--- WHAT IS BEING ASKED ---
Scan the records below for the line with "validator_identity_hash_v1 : Address" and the line with "val_consensus_pubkey_lo : gmap". Repeat those two lines and every line between them exactly, and nothing else.

Stored data entries:
- - - - -
(* ===== verification/ValidatorSet.v ===== *)
(** The validator registry ([crates/system/validatorset/src/]): the storage of
    [schema.rs], the facade of [runtime.rs], the operational delegates of
    [delegation.rs], the participation hooks of [hooks.rs] and the mutating
    entries of [precompile.rs].

    The storage record has one field per slot of the schema; the per-validator
    slots that make up a [ValidatorState] are grouped in [ValidatorFields].
    Read-only methods are functions of the storage with a [result]; writes run
    in the storage monad, and a checkpoint guard is [with_checkpoint]. BLS, the
    hashes and the OCOMP registration codec are the parameters of the class
    [Externals]. Metrics, tracing and the slashing journal are not modelled. *)

From S2P Require Import Prelude Bytes P2pAddress Lifecycle.

(** * Parameters *)

(** [OcompKeyRegistrationV1.core], the fields the registry inspects. *)
Record OcompRegistration : Type := mkOcomp {
  oc_chain_id : Z;
  oc_genesis_hash : B256;
  oc_validator_identity_hash : B256;
  oc_public_key_sec1 : Z;
  oc_key_epoch : Z;
  oc_allowed_purpose_bitmap : Z;
  oc_proof : list Z }.

#[global] Instance OcompRegistration_eq_dec : EqDecision OcompRegistration.
Proof. solve_decision. Defined.

Class Externals := {
  (** [keccak256] of a 48-byte consensus key and of an OCOMP key. *)
  consensus_pubkey_hash : ConsensusPubkey -> B256;
  ocomp_key_hash : Z -> B256;
  (** [blst::min_pk]: point decoding, and [Signature::verify] of a message under a
      domain separation tag. *)
  bls_public_key_from_bytes : ConsensusPubkey -> bool;
  bls_signature_from_bytes : list Z -> bool;
  bls_verify : list Z -> list Z -> list Z -> ConsensusPubkey -> bool;
  (** [OcompKeyRegistrationV1] and [validator_identity_hash_v1]. *)
  ocomp_decode_canonical : list Z -> option OcompRegistration;
  ocomp_encode_canonical : OcompRegistration -> option (list Z);
  ocomp_validate_proof_of_possession : OcompRegistration -> bool;
  validator_identity_hash_v1 : Address -> ConsensusPubkey -> option B256 }.

(** What the storage provider tells about the block being executed. *)
Record Env : Type := mkEnv {
  block_number : Z;
  chain_id : Z;
  genesis_hash : B256 }.

(** * Storage (schema.rs) *)

Record ValidatorFields : Type := mkFields {
  val_consensus_pubkey_lo : gmap Address B256;
  val_consensus_pubkey_hi : gmap Address B256;
  val_stake : gmap Address Z;
  val_status : gmap Address Z;
  val_slash_count : gmap Address Z;
  val_missed_blocks : gmap Address Z;
  val_missed_votes : gmap Address Z;
  val_blocks_proposed : gmap Address Z;
  val_joined_at_height : gmap Address Z;
  val_deactivated_at_height : gmap Address Z;
  val_unbonding_end : gmap Address Z;
  val_has_bls_share : gmap Address bool;
  val_p2p_address_version : gmap Address Z;
  val_p2p_address_payload : gmap Address (list Z);
  val_join_confirmed : gmap Address bool;
  val_jailed_at_height : gmap Address Z }.

Inductive VsEvent : Type :=
  | ValidatorRegistered (validator : Address) (index : Z)
  | ValidatorDeactivated (validator : Address) (at_height : Z)
  | ValidatorForcedExit (validator : Address) (at_height : Z)
  | ValidatorJailed (validator : Address) (at_height : Z)
  | ValidatorUnjailed (validator : Address) (at_height : Z)
  | ConsensusSetUpdated (active_count : Z)
  | EpochTransition (number timestamp active_count : Z)
  | OcompRecoveryResolved (validator : Address) (deadline bonded outcome : Z)
  | ValidatorDelegateSet (validator : Address) (role : Z) (delegate : Address)
  | ValidatorDelegateRevoked (validator : Address) (role : Z) (delegate : Address).

Record ValidatorSet : Type := mkVS {
  config_owner : Address;
  config_max_validators : Z;
  config_epoch_length_blocks : Z;
  config_reregistration_cooldown : Z;
  config_unjail_cooldown_blocks : Z;
  fields : ValidatorFields;
  address_to_index : gmap Address Z;
  index_to_address : gmap Z Address;
  consensus_pubkey_hash_to_address : gmap B256 Address;
  validator_count : Z;
  epoch_number : Z;
  epoch_start_timestamp : Z;
  epoch_start_block : Z;
  pending_set_change : bool;
  active_consensus_set_hash : B256;
  finalized_participation_recorded : gmap B256 bool;
  finalized_participation_ring : gmap Z B256;
  finalized_participation_ring_seq : Z;
  delegate_by_validator_role : gmap (Address * Z) Address;
  validator_by_role_delegate : gmap (Z * Address) Address;
  val_ocomp_registration : gmap Address (list Z);
  ocomp_key_hash_to_validator : gmap B256 Address;
  val_radicle_node_id : gmap Address B256;
  radicle_node_id_to_validator : gmap B256 Address;
  val_ocomp_miss_count : gmap Address Z;
  val_ocomp_recovery_deadline : gmap Address Z;
  vs_events : list VsEvent }.

#[global] Instance ValidatorFields_eta : Eta ValidatorFields := fun f =>
  mkFields (val_consensus_pubkey_lo f) (val_consensus_pubkey_hi f) (val_stake f) (val_status f)
    (val_slash_count f) (val_missed_blocks f) (val_missed_votes f) (val_blocks_proposed f)
    (val_joined_at_height f) (val_deactivated_at_height f) (val_unbonding_end f)
    (val_has_bls_share f) (val_p2p_address_version f) (val_p2p_address_payload f)
    (val_join_confirmed f) (val_jailed_at_height f).

#[global] Instance ValidatorSet_eta : Eta ValidatorSet := fun s =>
  mkVS (config_owner s) (config_max_validators s) (config_epoch_length_blocks s)
    (config_reregistration_cooldown s) (config_unjail_cooldown_blocks s) (fields s)
    (address_to_index s) (index_to_address s) (consensus_pubkey_hash_to_address s)
    (validator_count s) (epoch_number s) (epoch_start_timestamp s) (epoch_start_block s)
    (pending_set_change s) (active_consensus_set_hash s) (finalized_participation_recorded s)
    (finalized_participation_ring s) (finalized_participation_ring_seq s)
    (delegate_by_validator_role s) (validator_by_role_delegate s) (val_ocomp_registration s)
    (ocomp_key_hash_to_validator s) (val_radicle_node_id s) (radicle_node_id_to_validator s)
    (val_ocomp_miss_count s) (val_ocomp_recovery_deadline s) (vs_events s).

Definition fields_empty : ValidatorFields :=
  mkFields ∅ ∅ ∅ ∅ ∅ ∅ ∅ ∅ ∅ ∅ ∅ ∅ ∅ ∅ ∅ ∅.

Abbreviation VM := (M ValidatorSet).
- - - - -
--- OUTPUT ---
  validator_identity_hash_v1 : Address -> ConsensusPubkey -> option B256 }.

(** What the storage provider tells about the block being executed. *)
Record Env : Type := mkEnv {
  block_number : Z;
  chain_id : Z;
  genesis_hash : B256 }.

(** * Storage (schema.rs) *)

Record ValidatorFields : Type := mkFields {
  val_consensus_pubkey_lo : gmap Address B256;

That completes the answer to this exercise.